New York

“A Very, Very Long Cat”


Samuel Morse’s technology might be a relic, but the etymological basis of telegraphy still obtains (from the Greek, it literally means “writing from afar”). Indeed, if anything, one can—as “A Very, Very Long Cat” did—argue that, specific hardware of dots and dashes aside, ideas of transfer are now omnipresent, shaped by e-mail, social networks, and other technological and cultural shifts. Speaking of the proliferation of radio in his own time, Albert Einstein described communication devoid of physical support: “You see, wire telegraph is a kind of a very, very long cat. You pull his tail in New York and his head is meowing in Los Angeles. Do you understand this? And radio operates exactly the same way: You send signals here, they receive them there. The only difference is that there is no cat.” Taking this quip as the basis for the show’s title, Wallspace’s Jane Hait brought together artists living in Berlin, London, and Los Angeles whose work involves transmission: the conveyance of thought, the diffusion of broadcast, or the exigencies of transport as registered through the actual movement of objects.

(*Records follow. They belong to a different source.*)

Lemma gather_some (m : gmap Z Z) sl bs : gather m sl = Some bs → allocated m sl ∧ length bs = length sl ∧ None ∉ sl.
Proof.
  unfold gather. revert bs. induction sl as [|o sl IH]; intros bs H.
  - injection H as <-. split; [intros x Hx; by apply elem_of_nil in Hx|]. split; [done|]. apply not_elem_of_nil.
  - cbn [mapM] in H. destruct o as [a|]; [|done]. cbn in H. destruct (m !! a) as [v|] eqn:Ev; [|done]. cbn in H.
    destruct (mapM _ sl) as [r|] eqn:Er; [|done]. injection H as <-. destruct (IH r eq_refl) as (Ha & Hl & Hn).
    split; [|split; [cbn; by f_equal|rewrite not_elem_of_cons; done]]. intros x Hx.
    apply elem_of_cons in Hx as [[= ->]|Hx]; [by exists v|by apply Ha].
Qed.
Lemma gather_alloc (m : gmap Z Z) sl : allocated m sl → None ∉ sl → ∃ bs, gather m sl = Some bs.
Proof.
  unfold gather. induction sl as [|[a|] sl IH]; intros Ha Hn.
  - by exists [].
  - apply not_elem_of_cons in Hn as [_ Hn]. destruct (Ha a ltac:(left)) as [v Hv].
    destruct IH as [bs E]; [intros y Hy; apply Ha; by right|done|]. exists (v :: bs). cbn. by rewrite Hv, E.
  - exfalso. apply Hn. left.
Qed.
End Wp.

(** * Runs *)

(** The state after operations that touch only the handles' cache, fresh addresses,
    bytes, the sockets and [errno]. *)
Definition after {N} (c : dill_ctx_handle sobj) (nx : Z) (m : gmap Z Z) (nt : N) (e : errno_t) (s : io N) : io N :=
  set_io_handles c (set_io_next nx (set_io_mem m (set_io_net nt (set_io_errno e s)))).

(** Nodes and bytes are below the next fresh address; the members of the nodes are values of
    their C types. *)
Record wf_io {N} (s : io N) : Prop := {
  wi_next : 0 < io_next s;
  wi_nodes : ∀ p, is_Some (io_nodes s !! p) → 0 < p < io_next s;
  wi_mem : ∀ a, is_Some (io_mem s !! a) → 0 < a < io_next s;
  wi_types : ∀ p nd, io_nodes s !! p = Some nd → 0 ≤ iol_base nd ∧ 0 ≤ iol_len nd < 2 ^ 64;
}.

Lemma wf_same {N} (s s' : io N) :
  wf_io s → io_nodes s' = io_nodes s → dom (io_mem s') = dom (io_mem s) → io_next s ≤ io_next s' → wf_io s'.
Proof.
  intros [H1 H2 H3 H4] Hn Hd Hx. split.
  - lia.
  - intros p Hp. rewrite Hn in Hp. specialize (H2 p Hp). lia.
  - intros x Hm. apply elem_of_dom in Hm. rewrite Hd in Hm. apply elem_of_dom in Hm. specialize (H3 x Hm). lia.
  - by rewrite Hn.
Qed.

Lemma wf_sized {N} (s : io N) l first lst : wf_io s → valid (io_nodes s) first lst l → sized (io_nodes s) l.
Proof.
  intros Hwf (Hp & _) x Hx. destruct (seg_alloc _ _ _ _ _ Hp Hx) as [nd Hnd]. rewrite (node_lookup _ _ _ Hnd).
  by apply (wi_types _ Hwf x).
Qed.

(** A local buffer, described by a node *)
Lemma wf_with_node {N} a nd (s : io N) : wf_io s → io_next s ≤ a → 0 ≤ iol_base nd → 0 ≤ iol_len nd < 2 ^ 64 →
  wf_io (set_io_nodes (<[a := nd]> (io_nodes s)) (set_io_next (a + 1) s)).
Proof.
  intros [H1 H2 H3 H4] Ha Hb Hl. split; cbn.
  - lia.
  - intros p [v Hv]. apply lookup_insert_Some in Hv as [[-> _]|[_ Hv]]; [lia|]. specialize (H2 p ltac:(by eexists)). lia.
  - intros x Hx. specialize (H3 x Hx). lia.
  - intros p v Hv. apply lookup_insert_Some in Hv as [[_ <-]|[_ Hv]]; [done|]. by apply (H4 p).
Qed.

(** A node replaced by one for another buffer *)
Lemma wf_renode {N} p f nd (s : io N) : wf_io s → io_nodes s !! p = Some f → 0 ≤ iol_base nd → 0 ≤ iol_len nd < 2 ^ 64 →
  wf_io (set_io_nodes (<[p := nd]> (io_nodes s)) s).
Proof.
  intros [H1 H2 H3 H4] Hp Hb Hl. split; cbn; [done| |done|].
  - intros q [v Hv]. apply H2. apply lookup_insert_Some in Hv as [[<- _]|[_ Hv]]; by eexists.
  - intros q v Hv. apply lookup_insert_Some in Hv as [[_ <-]|[_ Hv]]; [done|by apply (H4 q)].
Qed.

(** A node whose length is reduced *)
Lemma wf_relen {N} p f k nx r (s : io N) : wf_io s → io_nodes s !! p = Some f → 0 ≤ k ≤ iol_len f →
  wf_io (set_io_nodes (<[p := mk_iolist (iol_base f) k nx r]> (io_nodes s)) s).
Proof. intros Hwf Hp Hk. destruct (wi_types _ Hwf _ _ Hp). apply (wf_renode p f); cbn; [done|done|done|lia]. Qed.

(** A node with another link *)
Lemma wf_relink {N} p f nx r (s : io N) : wf_io s → io_nodes s !! p = Some f →
  wf_io (set_io_nodes (<[p := mk_iolist (iol_base f) (iol_len f) nx r]> (io_nodes s)) s).
Proof. intros Hwf Hp. apply (wf_relen p f); [done|done|]. pose proof (wi_types _ Hwf _ _ Hp). lia. Qed.

(** A buffer of some bytes is at an address. *)
Lemma gather_based {N} (s : io N) buf k bs : wf_io s → gather (io_mem s) (arr buf k) = Some bs → 0 < k → 0 < buf.
Proof.
  intros Hwf Hg Hk. apply gather_some in Hg as (Ha & _ & Hn). destruct (decide (buf = NULL)) as [->|Hb].
  - destruct Hn. unfold arr, slots. cbn. destruct (Z.to_nat k) eqn:E; [lia|left].
  - apply (wi_mem _ Hwf), Ha, elem_of_arr; [done|lia].
Qed.

(** The buffers have addresses, or there is not much to receive. *)
Definition fillable (skip : Z) (h : nodes) (l : list ptr) : Prop :=
  (∀ x, x ∈ l → 0 < iol_base (node h x)) ∨ total h l ≤ skip.

(** The data that has gone out of, and is yet to come into, a bytestream. *)
Class NetLaws (N : Type) `{Net N} := {
  net_out : N → Z → list Z;
  net_in : N → Z → list Z;
  (** whether receiving, or sending, has failed: the data have ended, there was an error or
      a deadline has expired *)
  net_infail : N → Z → Prop;
  net_outfail : N → Z → Prop;
  (** how many bytes can be skipped at once, by buffers without an address *)
  net_skip : Z;
  law_skip : 0 ≤ net_skip;
  (** sending a well-formed list of buffers sends its bytes, or fails *)
  law_send : ∀ n first last d (s : io N) l bs,
    net_bytestream n = true → wf_io s → valid (io_nodes s) first last l → l ≠ [] →
    gather (io_mem s) (flat (io_nodes s) l) = Some bs →
    ∃ rc nt e, net_sendl n first last d s = Some (rc, set_io_net nt (set_io_errno e s)) ∧
      net_in nt n = net_in (io_net s) n ∧
      ((rc = 0 ∧ net_out nt n = net_out (io_net s) n ++ bs) ∨ (rc = -1 ∧ net_outfail nt n));
  (** receiving fills a well-formed list of buffers, or fails *)
  law_recv : ∀ n first last d (s : io N) l,
    net_bytestream n = true → wf_io s → valid (io_nodes s) first last l → l ≠ [] → fillable net_skip (io_nodes s) l →
    allocated (io_mem s) (flat (io_nodes s) l) →
    ∃ rc nt e m, net_recvl n first last d s = Some (rc, set_io_mem m (set_io_net nt (set_io_errno e s))) ∧
      net_out nt n = net_out (io_net s) n ∧
      dom m = dom (io_mem s) ∧ (∀ a, Some a ∉ flat (io_nodes s) l → m !! a = io_mem s !! a) ∧
      ((rc = 0 ∧ ∃ bs, length bs = length (flat (io_nodes s) l) ∧ net_in (io_net s) n = bs ++ net_in nt n ∧
          m = scatter (flat (io_nodes s) l) bs (io_mem s)) ∨ (rc = -1 ∧ net_infail nt n));
}.

(** A fresh node in front of a list. *)
Lemma valid_cons (h : nodes) a buf len first lst l :
  h !! a = None → a ≠ NULL → valid h first lst l → l ≠ [] →
  valid (<[a := mk_iolist buf len first 0]> h) a lst (a :: l).
Proof.
  intros Ha Hn (Hp & Hl & Hu) Hne.
  assert (Hseg : ∀ l x, seg h x l NULL → seg (<[a := mk_iolist buf len first 0]> h) x l NULL).
  { clear -Ha. induction l as [|y l IH]; intros x; [done|]. intros (-> & Hy & f & Hf & Hs).
    repeat (split; [done|]). exists f. split; [|by apply IH]. rewrite lookup_insert_ne; [done|]. by intros ->; simplify_eq. }
  split; [|split].
  - split; [done|]. split; [done|]. exists (mk_iolist buf len first 0). rewrite lookup_insert_eq. split; [done|]. by apply Hseg.
  - destruct l; [done|]. done.
  - intros x Hx. unfold node. destruct (decide (a = x)) as [->|Hax]; [by rewrite lookup_insert_eq|].
    rewrite lookup_insert_ne by done. apply elem_of_cons in Hx as [->|Hx]; [done|]. by apply Hu.
Qed.

Lemma flat_fresh (h : nodes) a f l : a ∉ l → flat (<[a := f]> h) l = flat h l.
Proof.
  intros Ha. induction l as [|x l IH]; [done|]. apply not_elem_of_cons in Ha as [Hx Ha]. cbn.
  fold (flat (<[a := f]> h) l). fold (flat h l). rewrite IH by done. unfold node. by rewrite lookup_insert_ne.
Qed.

Lemma flat_cons (h : nodes) a buf len first l :
  a ∉ l → flat (<[a := mk_iolist buf len first 0]> h) (a :: l) = arr buf len ++ flat h l.
Proof.
  intros Ha. rewrite <- (flat_fresh h a (mk_iolist buf len first 0) l) by done.
  unfold flat at 1. cbn. unfold node at 1. by rewrite lookup_insert_eq.
Qed.

(** Changing the buffer of an element keeps the links. *)
Lemma seg_relen (h : nodes) p f b' len' : h !! p = Some f → ∀ l a b,
  seg h a l b → seg (<[p := mk_iolist b' len' (iol_next f) (iol_rsvd f)]> h) a l b.
Proof.
  intros Hp. induction l as [|y l IH]; intros a b; [done|]. intros (-> & Hy & g & Hg & Hs).
  repeat (split; [done|]). destruct (decide (p = y)) as [->|Hne].
  - rewrite lookup_insert_eq. eexists. split; [done|]. simplify_eq. by apply IH.
  - rewrite lookup_insert_ne by done. exists g. split; [done|]. by apply IH.
Qed.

This last position was exemplified by Walead Beshty’s FedEx works, which document transit directly. Having fabricated copper—or, elsewhere, glass—boxes in the proprietary FedEx dimensions, Beshty ships them via the same delivery service, with the objects bearing witness to their peregrination with fingerprints, affixed labels, and other abuses suffered in the process of their distribution. Differently if no less actually indexical, Dan Rees’s Rorschach-like Payne’s Grey and Vermillion, 2010, comprises a site-specific acrylic monoprint: A painted canvas with two hovering paint fields forms the stamp for a mirror image impressed on the adjacent wall, thus truncating—and making visually evident (as do Beshty’s bar-code stickers and smudges)—the causal chain that produced it. If Rees thus produces a somewhat shorter cat, as it were, he also indicates the show’s presentational dimension. For Autobiography (If These Walls Could Speak), 2010, Nina Beier and Marie Lund directed gallery staff to excavate, according to memory, spackled holes left behind from artworks hung in prior installations, producing another kind of reflexivity about the space and its immediate history. The show’s centerpiece, meanwhile, John Smith’s film Shepherd’s Delight—An Analysis of Humour, 1980–84—a half-hour romp that queries the origins and meanings of the saying “Red sky at morning, shepherds take warning; red sky at night, shepherds’ delight” through an episodic series of eccentric and at times ridiculous analyses—trades on the slippages in meaning inherent in the reading of texts, product packaging, and other visual phenomena. (Its use of the illustrated lecture, as curator Jon Thompson first put forward, likewise pokes fun at semiological analysis.)

This interest in diffusion per se underpins much of the show. Smith’s film, in particular, takes the jesting absurdity of failed communication as both its subject and its operational mode, but more works bespeak the pathos a game of telephone also implies, proposing an equally fundamental idea of the conveyance of information as innately entropic. Indeed, Kerry Tribe’s affecting letterpress prints turn out to have been, unsurprisingly, a “driving force in the organization of this show,” as the press materials make known (the associated film work, H. M., 2009, is included in this year’s Whitney Biennial). Henry Gustav Molaison (aka Patient H. M.) was an epileptic who underwent experimental brain surgery in 1953—only to lose the ability to form new long-term memories. His ensuing amnesia formed the basis for our subsequent understanding of neural structures, even as he convalesced for many decades in relative obscurity, completing, among other salutary pursuits, the crossword puzzles that Tribe formalizes in the exhibited prints. Here, the mnemonic is wished for and peremptorily stalled, even as Tribe, and “A Very, Very Long Cat” more generally, suggests that there can be no communication without a medium, however disembodied, let alone without a recipient.